The 3-arg merge detects conflicts and returns them. The 4-arg overload passes each conflict to a resolver callback typed as Verb<Conflict, Resolution>:
// Merge without resolver — conflicts returned in MergeResult
result as MergeResult = Store.merge(base, local_diff, remote_diff)
// Merge with lambda resolver — keep remote on all conflicts
result as MergeResult = Store.merge(base, local_diff, remote_diff, |c| KeepRemote)
Lookup Compilation¶
| Verb | Signature | Description |
|---|---|---|
outputs | lookup(store Store, name String) Result<Unit, Error>! | Compile a table to lookup format |
inputs | lookup(path String) Result<List<String>, Error>! | Load a compiled lookup |
Integrity and Versioning¶
| Verb | Signature | Description |
|---|---|---|
reads | integrity(table StoreTable) String | Compute integrity hash of a table |
outputs | rollback(store Store, name String, version Integer) Result<StoreTable, Error>! | Rollback to a previous version |
inputs | version(store Store, name String) Result<List<Version>, Error>! | List all versions of a table |
Store outputs store inputs table lookup validates store table transforms diff patch merge
Store reads integrity merged conflicts outputs rollback inputs version
Store validates merged types Store StoreTable Conflict Resolution MergeResult
inputs load_table(path String, name String) StoreTable!
from
db as Store = Store.store(path)!
Store.table(db, name)!
Store-Backed Lookup Types¶
A [Lookup] type with runtime instead of where is backed by a StoreTable. The type definition declares the column schema; data is populated at runtime. See Store-Backed Lookup for the type system details.
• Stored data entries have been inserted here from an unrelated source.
(** The flags of a result in terms of the frame: each is the value of its
    check, guarded by the length test of its block. *)
Lemma analyze_frame_flags now sym p data r :
  Scanner.analyze_frame sqrt now sym p data = Some r ->
  let n := length data in
  let volumes := col volume data in
  let rsi_col :=
    map (fun _ : Bar => Scoring._calculate_rsi (col close data) (Scanner.rsi_period p)) data in
  ScanResult.volume_progression_check r
  = (Scanner.periods_to_check p + 1 <=? n)%nat
    && Scanner.strictly_increasing (tail volumes (Scanner.periods_to_check p + 1))
  /\ ScanResult.rsi_divergence_detected r
     = (Scanner.divergence_period p <=? n)%nat
       && Scanner._detect_rsi_divergence data rsi_col (Scanner.divergence_period p)
            (Scanner.min_divergence_strength p)
  /\ ScanResult.rsi_oversold r
     = (Scanner.divergence_period p <=? n)%nat
       && fle (Scanner.fmin_skipna (Scanner.last_k rsi_col (Scanner.divergence_period p)))
              (Fin (Scanner.rsi_oversold_threshold p))
  /\ ScanResult.rsi r = last_fl rsi_col
  /\ ScanResult.data_points r = n
  /\ ScanResult.breakout_confirmed r
     = (Scanner.triangle_period p <=? n)%nat
       && fst (Scanner._check_breakout_with_volume data (last volumes 0)
                 (Scanner.breakout_volume_increase p))
  /\ (ScanResult.breakout_direction_correct r = true ->
      ScanResult.breakout_confirmed r = true)
  /\ ScanResult.harmonic_pattern_detected r
     = (Scanner.fib_lookback_period p <=? n)%nat
       && _detect_harmonic_pattern data (Scanner.harmonic_pattern_type p)
            (Scanner.harmonic_tolerance p) (Scanner.fib_lookback_period p)
  /\ data <> [].
Proof.
  unfold Scanner.analyze_frame. cbv zeta.
  destruct (length data <? Scanner.sma_period p)%nat eqn:Elen; [discriminate|].
  destruct (Scanner.ewm_mean (Scanner.ema_short p) _); [|discriminate].
  destruct (Scanner.ewm_mean (Scanner.ema_long p) _); [|discriminate].
  destruct (Scanner.ewm_mean (Scanner.macd_fast p) _); [|discriminate].
  destruct (Scanner.ewm_mean (Scanner.macd_slow p) _); [|discriminate].
  destruct (Scanner.ewm_mean (Scanner.macd_signal p) _); [|discriminate].
  destruct data as [|b data']; [discriminate|].
  set (data := b :: data') in *.
  intro H. break_pairs_eqn H.
  match type of H with
  | (if ?c then _ else _) = _ => destruct c eqn:Eguard; [discriminate|]
  end.
  injection H as <-.
  cbn [ScanResult.volume_progression_check ScanResult.rsi_divergence_detected
       ScanResult.rsi ScanResult.data_points ScanResult.rsi_oversold
       ScanResult.breakout_confirmed ScanResult.breakout_direction_correct
       ScanResult.harmonic_pattern_detected].
  repeat match goal with |- _ /\ _ => split end; try reflexivity.
  - match goal with
    | E : (if (Scanner.periods_to_check p + 1 <=? _)%nat then _ else _) = (?a, _) |- ?a = _ =>
        revert E
    end.
    destruct (Scanner.periods_to_check p + 1 <=? length data)%nat.
    + destruct (Scanner.strictly_increasing _); intro E; injection E as <- _; reflexivity.
    + destruct (3 <=? length data)%nat; intro E; injection E as <- _; reflexivity.
  - match goal with
    | E : (if (Scanner.divergence_period p <=? _)%nat then _ else _) = (_, _, _, _) |- _ =>
        revert E
    end.
    destruct (Scanner.divergence_period p <=? length data)%nat;
      intro E; injection E as <- _ _ _; reflexivity.
  - match goal with
    | E : (if (Scanner.divergence_period p <=? _)%nat then _ else _) = (_, _, _, _) |- _ =>
        revert E
    end.
    destruct (Scanner.divergence_period p <=? length data)%nat;
      intro E; injection E as _ <- _ _; reflexivity.
  - match goal with
    | E : (if (Scanner.triangle_period p <=? _)%nat then _ else _) = (_, _, _, _) |- _ =>
        revert E
    end.
    destruct (Scanner.triangle_period p <=? length data)%nat.
    + destruct (Scanner._check_breakout_with_volume _ _ _) as [confirmed detected].
      intro E; injection E as _ _ <- _; reflexivity.
    + intro E; injection E as _ _ <- _; reflexivity.
  - match goal with
    | E : (if (Scanner.triangle_period p <=? _)%nat then _ else _) = (_, _, _, _) |- _ =>
        revert E
    end.
    destruct (Scanner.triangle_period p <=? length data)%nat.
    + destruct (Scanner._check_breakout_with_volume _ _ _) as [confirmed detected].
      intro E; injection E as _ _ <- <-.
      repeat match goal with
      | |- context [String.eqb ?a ?b] => destruct (String.eqb a b)
      end; try discriminate; try tauto;
      intro Hd; apply andb_true_iff in Hd; tauto.
    + intro E; injection E as _ _ <- <-. discriminate.
  - match goal with
    | E : (if (Scanner.fib_lookback_period p <=? _)%nat then _ else _) = (_, _, _, _) |- _ =>
        revert E
    end.
    destruct (Scanner.fib_lookback_period p <=? length data)%nat;
      intro E; injection E as _ <- _ _; reflexivity.
  - discriminate.
Qed.
End Flags.

Lemma strictly_increasing_iff (l : list Q) :
  Scanner.strictly_increasing l = true
  <-> forall i, (S i < length l)%nat -> iloc l i < iloc l (S i).
Proof.
  induction l as [|x [|y l] IH].
  - simpl. split; [intros _ i H; lia|reflexivity].
  - simpl. split; [intros _ i H; lia|reflexivity].
  - change (Scanner.strictly_increasing (x :: y :: l))
      with (if Qle_bool y x then false else Scanner.strictly_increasing (y :: l)).
    destruct (Qle_bool y x) eqn:E.
    + split; [discriminate|]. intro H. apply Qle_bool_iff in E.
      specialize (H 0%nat). unfold iloc in H. simpl in H.
      assert (x < y) by (apply H; lia). lra.
    + rewrite IH. split.
      * intros H [|i] Hi.
        -- unfold iloc. simpl.
           destruct (Qlt_le_dec x y) as [Hlt|Hle]; [exact Hlt|].
           apply Qle_bool_iff in Hle. congruence.
        -- apply (H i). simpl in *. lia.
      * intros H i Hi. apply (H (S i)). simpl in *. lia.
Qed.

Lemma fmin_skipna_const (v : fl) (l : list fl) :
  l <> [] -> (forall x, In x l -> x = v) -> Scanner.fmin_skipna l = v.
Proof.
  intros Hne Hall. unfold Scanner.fmin_skipna.
  destruct l as [|x l]; [congruence|]. clear Hne.
  assert (Hx : x = v) by (apply Hall; left; reflexivity). subst x.
  cbn [fold_left]. destruct (is_nan v) eqn:Ev.
  - destruct v; try discriminate.
    assert (Hl : forall x, In x l -> x = NaN) by (intros; apply Hall; right; assumption).
    clear Hall. induction l as [|y l IH]; [reflexivity|].
    cbn [fold_left]. rewrite (Hl y) by (left; reflexivity). simpl is_nan. cbv iota.
    apply IH. intros; apply Hl; right; assumption.
  - cbn [is_nan].
    assert (Hl : forall x, In x l -> x = v) by (intros; apply Hall; right; assumption).
    clear Hall. induction l as [|y l IH]; [reflexivity|].
    cbn [fold_left]. rewrite (Hl y) by (left; reflexivity). rewrite Ev.
    assert (Hf : flt v v = false).
    { destruct (flt v v) eqn:E; [|reflexivity]. apply flt_asym in E as E'. congruence. }
    rewrite Hf. apply IH. intros; apply Hl; right; assumption.
Qed.

Lemma In_tail {A} (l : list A) k x : In x (tail l k) -> In x l.
Proof.
  unfold tail. intro H.
  apply (In_slice l (length l - k) (length l)). unfold slice.
  rewrite firstn_all2; [exact H|]. rewrite length_skipn. lia.
Qed.

Lemma tail_nonempty {A} (l : list A) k : l <> [] -> (0 < k)%nat -> tail l k <> [].
Proof.
  intros Hl Hk E. apply (f_equal (@length A)) in E. unfold tail in E.
  rewrite length_skipn in E. cbn [length] in E.
  assert (0 < length l)%nat by (destruct l; [congruence|simpl; lia]). lia.
Qed.

Lemma last_k_const {A} (v : fl) (l : list A) k :
  l <> [] ->
  Scanner.last_k (map (fun _ => v) l) k <> []
  /\ forall x, In x (Scanner.last_k (map (fun _ => v) l) k) -> x = v.
Proof.
  intro Hl.
  assert (Hm : map (fun _ : A => v) l <> []) by (destruct l; [congruence|discriminate]).
  assert (Hin : forall x, In x (map (fun _ : A => v) l) -> x = v).
  { intros x Hx. apply in_map_iff in Hx. destruct Hx as (a & <- & _). reflexivity. }
  unfold Scanner.last_k. destruct (k =? 0)%nat eqn:Ek.
  - split; assumption.
  - apply Nat.eqb_neq in Ek. split.
    + apply tail_nonempty; [exact Hm|lia].
    + intros x Hx. apply Hin. eapply In_tail. exact Hx.
Qed.

Lemma last_fl_const {A} (v : fl) (l : list A) :
  l <> [] -> last_fl (map (fun _ => v) l) = v.
Proof.
  intro Hl. unfold last_fl.
  destruct (exists_last Hl) as (l' & a & ->).
  rewrite map_app. simpl. apply last_last.
Qed.

(** X18.  In a result of [analyze_stock_volume] the RSI column is one number
    repeated on every bar (the value the later definition of
    [_calculate_rsi] returns), so the divergence check finds no two RSI lows
    that differ: [rsi_divergence_detected] is false on every frame and for
    every parameter set, and [rsi_oversold] is the comparison of the current
    RSI with the threshold, guarded by the length test of the block. *)
Theorem rsi_divergence_never_detected (sqrt : Q -> Q) (now : Z)
    (fetched : option DataFrame) (sym : string) (p : Scanner.Params)
    (r : ScanResult.t) :
  Scanner.analyze_stock_volume sqrt now fetched sym p = Some r ->
  ScanResult.rsi_divergence_detected r = false
  /\ ScanResult.rsi_oversold r
     = (Scanner.divergence_period p <=? ScanResult.data_points r)%nat
       && fle (ScanResult.rsi r) (Fin (Scanner.rsi_oversold_threshold p)).
Proof.
  destruct fetched as [data|]; [|discriminate]. simpl. intro H.
  destruct (analyze_frame_flags sqrt now sym p data r H)
    as (_ & Hdiv & Hover & Hrsi & Hn & _ & _ & _ & Hne).
  split.
  - rewrite Hdiv, rsi_divergence_constant_column. apply andb_false_r.
  - rewrite Hover, Hrsi, Hn.
    destruct (last_k_const (Scoring._calculate_rsi (col close data) (Scanner.rsi_period p))
                data (Scanner.divergence_period p) Hne) as (Hk1 & Hk2).
    rewrite (fmin_skipna_const _ _ Hk1 Hk2), (last_fl_const _ _ Hne). reflexivity.
Qed.

(** X19.  Whatever the frame and the parameters, the scan
    [rsi_divergence_breakout] of the user interface selects no symbol, and
    neither does the placeholder [future_scan_3]. *)
Theorem rsi_divergence_scan_selects_nothing (sqrt : Q -> Q) (now : Z)
    (fetched : option DataFrame) (sym : string) (p : Scanner.Params)
    (min_volume_multiplier : Q) (kwargs : Kwargs) :
  run_analysis_selects (Scanner.analyze_stock_volume sqrt now fetched sym p)
    min_volume_multiplier "rsi_divergence_breakout" kwargs = false
  /\ run_analysis_selects (Scanner.analyze_stock_volume sqrt now fetched sym p)
       min_volume_multiplier "future_scan_3" kwargs = false.
Proof.
  destruct (Scanner.analyze_stock_volume sqrt now fetched sym p) as [r|] eqn:E;
    [|split; reflexivity].
  destruct fetched as [data|]; [|discriminate]. simpl in E.
  destruct (analyze_frame_flags sqrt now sym p data r E)
    as (_ & Hdiv & _).
  rewrite rsi_divergence_constant_column, andb_false_r in Hdiv.
  unfold run_analysis_selects.
  destruct (fgt (ScanResult.current_volume r) (Fin 0)); [|split; reflexivity].
  cbv zeta. unfold apply_scan_criteria. cbn [String.eqb Ascii.eqb Bool.eqb andb].
  rewrite Hdiv. split; reflexivity.
Qed.

Lemma tail_length {A} (l : list A) k : length (tail l k) = Nat.min k (length l).
Proof. unfold tail. rewrite length_skipn. lia. Qed.

Lemma tail_nth {A} (l : list A) k i d :
  nth i (tail l k) d = nth (length l - k + i) l d.
Proof. unfold tail. apply nth_skipn. Qed.

Lemma last_tail {A} (l : list A) k d : (0 < k)%nat -> last (tail l k) d = last l d.
Proof.
  intro Hk. rewrite !last_as_nth, tail_nth, tail_length.
  destruct l as [|x l]; [simpl; destruct (Nat.min k 0 - 1)%nat; reflexivity|].
  f_equal. simpl length. lia.
Qed.

Lemma last_col (f : Bar -> Q) (data : DataFrame) :
  data <> [] -> last (col f data) 0 = f (last data bar0).
Proof.
  intro H. destruct (exists_last H) as (l & b & ->).
  unfold col. rewrite map_app. simpl. rewrite !last_last. reflexivity.
Qed.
type Color:[Lookup] is String | Integer
runtime
Store outputs store inputs table validates store table
types Store StoreTable
main()!
from
db as Store = store("/tmp/demo")!
colors as Color = table(db, "colors")!
row as Color = Color(Red, "red", 0xFF0000)
add(colors, row)
color as Integer = colors:"red"
console(f"{color}")
The table() call returns a StoreTable which is transparently typed as Color. The column schema (String, Integer) is initialized from the type definition when the table is first loaded. Row construction Color(Red, "red", 0xFF0000) takes the variant name as first argument, followed by values matching each column type. The colors:"red" lookup resolves column indices at compile time.